A wildlife organization in Kenya has announced the birth of a “Zonkey” which came after its mother, a Zebra mated with a donkey.
The stray Zebra began an amorous affair with the donkey after it ventured out of the Tsavo East National Park, into a community bordering the park. It became an honorary member of a local woman’s cattle herd before Sheldrick Wildlife Trust (an organisation that works to rescue and rehabilitate animals in Kenya), were called in to relocate the wildlife into a protected area.
The Zebra was transferred to Chyulu National Park, but her foal was only noticed few weeks ago as it has a gestation period of 12 months.
The group wrote;
It’s a Zonkey!
Working with wildlife, one learns to expect the unexpected. Even the most seemingly straightforward story can eventually reveal its true stripes and end up surprising us all.
Last year, our SWT/KWS Tsavo Vet Unit moved a wayward female zebra from community land back to a protected area. It was an uneventful translocation and the zebra has been loving life since. We did, however, have quite the surprise recently, with the appearance of a baby zonkey – a hybrid between a zebra and a donkey – by her side.
Zebra’s have a 12-month gestation period, so it’s not been difficult to connect the dots as to the origins of this lovely little character. It seems that mum encountered a rather amorous donkey before she was moved!
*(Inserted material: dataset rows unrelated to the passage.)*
(** C10.  The second-choice game, root R, depth 3, empty cache.
    [best_move] returns the move b with the score 0.  The position b leads
    to is B, and the minimax value of B to depth 2 is 894: plain minimax
    gives it, and so does the engine's own [minimax] on B with an empty
    cache.  The 0 is the cutoff bound that the search of the first root
    move a left in the cache for P at depth 1 (it met P with beta = -896
    and broke off after p1); below B the cache hit hands it back as P's
    value, which is 894. *)
Theorem best_move_reports_cached_cutoff :
  @best_move TBoard (tabulated second_choice_game) 4 3
    (fresh_world (start_at 0))
  = Ok (mkSearchResult 0 (Some (mv 4 5))) second_choice_world
  /\ @root_scores TBoard (tabulated second_choice_game) 4 3
       (fst (@move_ordering TBoard (tabulated second_choice_game)
               (start_at 0)))
       (fresh_world (start_at 0))
     = [(mv 4 3, -896); (mv 4 5, 0)]
  /\ @push TBoard (tabulated second_choice_game) (start_at 0) (mv 4 5)
     = mkTBoard 2 [0%nat]
  /\ @plain_minimax TBoard (tabulated second_choice_game) 2
       (mkTBoard 2 [0%nat]) = Some (Int 894)
  /\ outcome_value
       (@minimax TBoard (tabulated second_choice_game) 3 2 NegInf PosInf
          (fresh_world (mkTBoard 2 [0%nat]))) = Some 894
  /\ tt second_choice_world
       !! @cache_key TBoard (tabulated second_choice_game) (start_at 4) 1
     = Some 0
  /\ @plain_minimax TBoard (tabulated second_choice_game) 1 (start_at 4)
     = Some (Int 894).
Proof. repeat split; vm_compute; reflexivity. Qed.

(** C2.  The stalemate [7k/5Q2/6K1/8/8/8/8/8 b - - 0 1]: there is no legal
    move and [evaluate] gives 0, but [best_move], at any depth, ends in
    [OverflowError] on [int(best_score)] instead of returning a result with
    an absent move. *)
Theorem best_move_on_stalemate_raises (fuel : nat) (depth : Z) :
  @legal_moves TBoard (tabulated stalemate_game) (start_at 0) = []
  /\ @is_stalemate TBoard (tabulated stalemate_game) (start_at 0) = true
  /\ @evaluate TBoard (tabulated stalemate_game) (start_at 0) = Some 0
  /\ @best_move TBoard (tabulated stalemate_game) fuel depth
       (fresh_world (start_at 0))
     = Raise OverflowError (fresh_world (start_at 0)).
Proof.
  split; [reflexivity|]. split; [reflexivity|]. split; [reflexivity|].
  exact (@best_move_without_moves TBoard (tabulated stalemate_game) fuel
           depth (fresh_world (start_at 0)) eq_refl).
Qed.

(** C3 fails as stated.  In [7k/1P6/8/3p4/8/8/8/K2Q4 w - - 0 1] the capture
    Qxd5 scores 10100 and the non-capturing promotion b8=Q, which gives
    check, scores 10400 and is ordered first.  In
    [4k3/8/8/3pP3/8/8/8/4K3 w - d6 0 2] the en-passant capture exd6 is a
    capture, its destination square is empty, its score is -100 without
    any capture term, and the quiet king move to f2 is ordered before it. *)
Lemma promotion_outranks_capture :
  (In Qxd5 (@legal_moves TBoard (tabulated ordering_game) (start_at 0))
   /\ @is_capture TBoard (tabulated ordering_game) (start_at 0) Qxd5 = true
   /\ In b8Q (@legal_moves TBoard (tabulated ordering_game) (start_at 0))
   /\ @is_capture TBoard (tabulated ordering_game) (start_at 0) b8Q = false
   /\ @heuristic TBoard (tabulated ordering_game) (start_at 0) Qxd5 = 10100
   /\ @heuristic TBoard (tabulated ordering_game) (start_at 0) b8Q = 10400
   /\ precedes b8Q Qxd5
        (fst (@move_ordering TBoard (tabulated ordering_game) (start_at 0))))
  /\ (In exd6 (@legal_moves TBoard (tabulated ep_game) (start_at 0))
      /\ @is_capture TBoard (tabulated ep_game) (start_at 0) exd6 = true
      /\ @piece_at TBoard (tabulated ep_game) (start_at 0) (to_square exd6)
         = None
      /\ @is_capture TBoard (tabulated ep_game) (start_at 0) (mv 4 13)
         = false
      /\ @heuristic TBoard (tabulated ep_game) (start_at 0) exd6 = -100
      /\ precedes (mv 4 13) exd6
           (fst (@move_ordering TBoard (tabulated ep_game) (start_at 0)))).
Proof.
  split; repeat split; try (vm_compute; reflexivity).
  - vm_compute. tauto.
  - vm_compute. tauto.
  - exists [], [],
      (skipn 2 (fst (@move_ordering TBoard (tabulated ordering_game)
                       (start_at 0)))).
    vm_compute. reflexivity.
  - vm_compute. tauto.
  - exists [], [mv 4 12; mv 4 11; mv 4 5; mv 4 3; mv 36 44], [].
    vm_compute. reflexivity.
Qed.
(** X5.  The two splits of lines 34 and 35 (and 51 and 52, 62 and 63, 70
    and 71) give the base name: a name with neither slash is kept as it is,
    and is what is left of it behind a directory, under either slash. *)
Theorem strip_directories_name (dir name : string) :
  slashless name = true →
  strip_directories name = Return name
  ∧ strip_directories (dir +:+ "/" +:+ name) = Return name
  ∧ strip_directories (dir +:+ chr BACKSLASH +:+ name) = Return name.
Proof.
  unfold slashless. intros [H1%negb_true_iff H2%negb_true_iff]%andb_true_iff.
  rewrite !strip_directories_base_name. unfold base_name.
  split; [|split]; f_equal.
  - rewrite (after_last_without "/") by done.
    by rewrite after_last_without.
  - change (dir +:+ "/" +:+ name) with (dir +:+ String "/" name).
    rewrite after_last_joined by done. by rewrite after_last_without.
  - change (dir +:+ chr BACKSLASH +:+ name)
      with (dir +:+ String BACKSLASH name).
    destruct (after_last_suffix "/" (dir +:+ String BACKSLASH name))
      as [d Hd].
    assert (∃ d', after_last "/" (dir +:+ String BACKSLASH name)
                  = d' +:+ String BACKSLASH name) as [d' ->].
    { clear Hd d. induction dir as [|c dir [d' IH]]; simpl.
      - rewrite H1. exists "". done.
      - rewrite has_char_app. simpl. rewrite H1, orb_false_r.
        destruct (has_char "/" dir) eqn:Hdir; simpl.
        + by exists d'.
        + destruct (Ascii.eqb c "/"); [by exists dir|].
          by exists (String c dir). }
    by apply after_last_joined.
Qed.

(** X6.  The two splits never raise, and doing them on their result
    changes nothing more. *)
Theorem strip_directories_idempotent (path : string) :
  ∃ name, strip_directories path = Return name
          ∧ strip_directories name = Return name.
Proof.
  exists (base_name path). rewrite !strip_directories_base_name.
  split; [done|]. f_equal.
  destruct (base_name_stripped path) as (_ & H1 & H2).
  unfold base_name at 1. rewrite (after_last_without "/") by done.
  by rewrite after_last_without.
Qed.

End BaseNames.

(** ** The last line, for every file *)

Section EveryFile.

(** What is read of a file that exists: its end, from behind the last
    line feed that is not its last byte. *)
Lemma last_line_of_file_end (path data : string) (w : world) :
  fs w !! path = Some data →
  ∃ before tail : string,
    data = before +:+ tail
    ∧ one_line tail
    ∧ (before = "" ∨ ∃ before', before = before' +:+ chr LF)
    ∧ last_line_of_file path w = (decode tail, w).
Proof.
  intros Hfile.
  destruct (file_shapes data)
    as [->|[(b & x & -> & Hb)|(a & b & x & -> & Hb)]].
  - exists "", "". split; [done|]. split; [by left|]. split; [by left|].
    by apply last_line_of_file_empty.
  - exists "", (b +:+ chr x). split; [done|].
    split; [right; by exists b, x|]. split; [by left|].
    by apply (last_line_of_file_single path w b x).
  - exists (a +:+ chr LF), (b +:+ chr x).
    split; [by rewrite str_app_assoc|].
    split; [right; by exists b, x|]. split; [right; by exists a|].
    by apply (last_line_of_file_multi path w a b x).
Qed.

(** What is returned is one line. *)
Lemma last_line_of_file_one_line (path tail : string) (w w' : world) :
  last_line_of_file path w = (Return tail, w') → one_line tail.
Proof.
  intros Hlast.
  destruct (fs w !! path) as [data|] eqn:Hdata.
  - destruct (last_line_of_file_end path data w Hdata)
      as (before & t & _ & Ht & _ & Hlast').
    rewrite Hlast' in Hlast. unfold decode in Hlast.
    destruct (utf8_valid t); [|done]. by injection Hlast as <- _.
  - unfold last_line_of_file, bind, open_rb in Hlast.
    by rewrite Hdata in Hlast.
Qed.

(** X7.  [last_line_of_file] for every file and every content: it never
    changes anything; without the file it raises [FileNotFoundError]; with
    it, what it reads is the end of the content, starting at the beginning
    or right behind a line feed and holding no line feed but, at most, as
    its last byte; it returns that text when it is UTF-8 and raises
    [UnicodeDecodeError] when it is not. *)
Theorem last_line_of_file_outcomes (path : string) (w : world) :
  match fs w !! path with
  | None => last_line_of_file path w = (Raise (FileNotFoundError path), w)
  | Some data =>
      ∃ before tail : string,
        data = before +:+ tail
        ∧ one_line tail
        ∧ (before = "" ∨ ∃ before', before = before' +:+ chr LF)
        ∧ last_line_of_file path w
          = (if utf8_valid tail then Return tail
             else Raise UnicodeDecodeError, w)
  end.
Proof.
  destruct (fs w !! path) as [data|] eqn:Hdata.
  - destruct (last_line_of_file_end path data w Hdata)
      as (before & tail & H1 & H2 & H3 & H4).
    by exists before, tail.
  - unfold last_line_of_file, bind, open_rb. by rewrite Hdata.
Qed.

End EveryFile.

(** ** Lines of the log read back *)

Section ReadBack.

Variable logger_py : string.




End ReadBack.

(** ** A file name with a line feed *)

Section LineFeedName.

Lemma contains_splits (sub s : string) :
  contains sub s = true → ∃ before after, s = before +:+ sub +:+ after.
Proof.
  assert (∀ a b, String.prefix a b = true → ∃ after, b = a +:+ after)
    as Hprefix.
  { induction a as [|c a IH]; intros b Hp; [by exists b|].
    destruct b as [|d b]; simpl in Hp; [done|].
    destruct (ascii_dec c d) as [->|]; [|done].
    destruct (IH b Hp) as [after ->]. by exists after. }
  induction s as [|c s IH]; intros Hin.
  - destruct sub; [by exists "", ""|done].
  - unfold contains in Hin; fold contains in Hin.
    apply orb_prop in Hin as [Hp|Hin].
    + destruct (Hprefix sub (String c s) Hp) as [after ->].
      by exists "", after.
    + destruct (IH Hin) as (before & after & ->).
      by exists (String c before), after.
Qed.

(** A line feed with something behind it is not in a line. *)
Lemma one_line_no_inner_lf (u v : string) (y : ascii) :
  ¬ one_line (u +:+ String LF (String y v)).
Proof.
  intros [Hempty|(b & x & Heq & Hb)].
  - by destruct u.
  - revert b Heq Hb. induction u as [|c u IH]; intros b Heq Hb.
    + destruct b as [|d b]; simpl in *; [by destruct v|].
      injection Heq as <- _. done.
    + destruct b as [|d b]; simpl in *.
      * injection Heq as _ Heq. by destruct u.
      * injection Heq as <- Heq. apply orb_false_elim in Hb as [_ Hb].
        by apply (IH b).
Qed.

Lemma has_char_splits (c : ascii) (s : string) :
  has_char c s = true → ∃ a b, s = a +:+ String c b.
Proof.
  induction s as [|d s IH]; simpl; [done|].
  destruct (Ascii.eqb d c) eqn:Hd.
  - apply Ascii.eqb_eq in Hd as ->. by exists "", s.
  - simpl. intros (a & b & ->)%IH. by exists (String d a), b.
Qed.

(** X10.  For a file name with a line feed in it the test of line 84 never
    finds the notice: whatever the log holds, the last line read of it does
    not contain the notice, so [write_to_file] logs it on every call. *)
Theorem notice_with_line_feed_never_found (filename tail : string)
    (w : world) :
  has_char LF filename = true →
  last_line_of_file LOGFILE w = (Return tail, w) →
  contains (notice filename) tail = false.
Proof.
  intros Hname Hlast.
  destruct (contains (notice filename) tail) eqn:Hin; [exfalso|done].
  pose proof (last_line_of_file_one_line _ _ _ _ Hlast) as Hline.
  destruct (contains_splits _ _ Hin) as (before & after & ->).
  destruct (has_char_splits LF filename Hname) as (a & b & ->).
  destruct (b +:+ chr DQUOTE +:+ after) as [|y v] eqn:Hrest;
    [by destruct b|].
  apply (one_line_no_inner_lf
           (before +:+ "Writing Data to: " +:+ chr DQUOTE +:+ a) v y).
  rewrite <-Hrest. unfold notice in Hline.
  repeat (rewrite str_app_assoc in Hline || rewrite str_app_cons in Hline).
  repeat (rewrite str_app_assoc || rewrite str_app_cons).
  exact Hline.
Qed.

End LineFeedName.

(** ** A blank line in between *)

Section BlankLine.

Variable logger_py : string.



End BlankLine.

(** ** What a run never does to the files *)

Section Always.

Variable R : world → world → Prop.
Hypothesis R_refl : ∀ w, R w w.
Hypothesis R_trans : ∀ w1 w2 w3, R w1 w2 → R w2 w3 → R w1 w3.
Hypothesis R_fs : ∀ w w', fs w' = fs w → R w w'.

Context {A B : Type}.

Lemma always_bind (m : M world A) (k : A → M world B) :
  always R m → (∀ a, always R (k a)) → always R (bind m k).
Proof.
  intros Hm Hk w. unfold bind. specialize (Hm w).
  destruct (m w) as [[a|e] w1]; [|done].
  eapply R_trans; [done|apply Hk].
Qed.

Lemma always_try (m : M world A) (catches : exn → bool)
    (h : exn → M world A) :
  always R m → (∀ e, always R (h e)) → always R (try_except m catches h).
Proof.
  intros Hm Hh w. unfold try_except. specialize (Hm w).
  destruct (m w) as [[a|e] w1]; [done|].
  destruct (catches e); [|done].
  eapply R_trans; [done|apply Hh].
Qed.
SWT also shared an elaborated statement of the amorous Zebra and Donkey on its website.
Last May, the SWT/KWS Tsavo Mobile Veterinary Unit received a call from the KWS Community Warden at Mutomo Station. A stray zebra that had ventured out of the Tsavo East National Park and into a community bordering the park. She made herself right at home there, becoming an honorary member of a local woman’s cattle herd. This situation continued for many weeks, until the story was aired on local media, and then our team was asked to help translocate the zebra back to a protected area.
At this point, the zebra had become fairly habituated to community life, so we had to choose her new home with that in mind. We settled on our Kenze Anti-Poaching Team’s base in Chyulu National Park, so they could keep a close eye on her while she settled into her new home. Translocating the mare was a straightforward process; after sedating her, the team put her in the back of a pickup truck and took the most direct route into the National Park. Waking up upon arrival, the zebra — who was quickly proving herself to be unflappable and extremely adaptable — got to her feet and ambled off into the bush. Our Kenze team saw her frequently over the coming weeks and months; she became a regular at the water hole and often availed herself of the nearby salt lick.
We’re happy to report that mum and baby are thriving. Their new home is in an area that isn’t plagued by heavy predation and thanks to the lush conditions, water and grass plentiful it is a good place to call home. We have over the decades raised many orphaned zebras, and in time, we will add to this unusual pair when it becomes time to release any zebra orphans, while this unusual pair wait for some wild zebra’s to discover them both. Until that day comes, they seem quite content to spend their days grazing side-by-side, a sight that makes us all stop and marvel at the wonders of nature.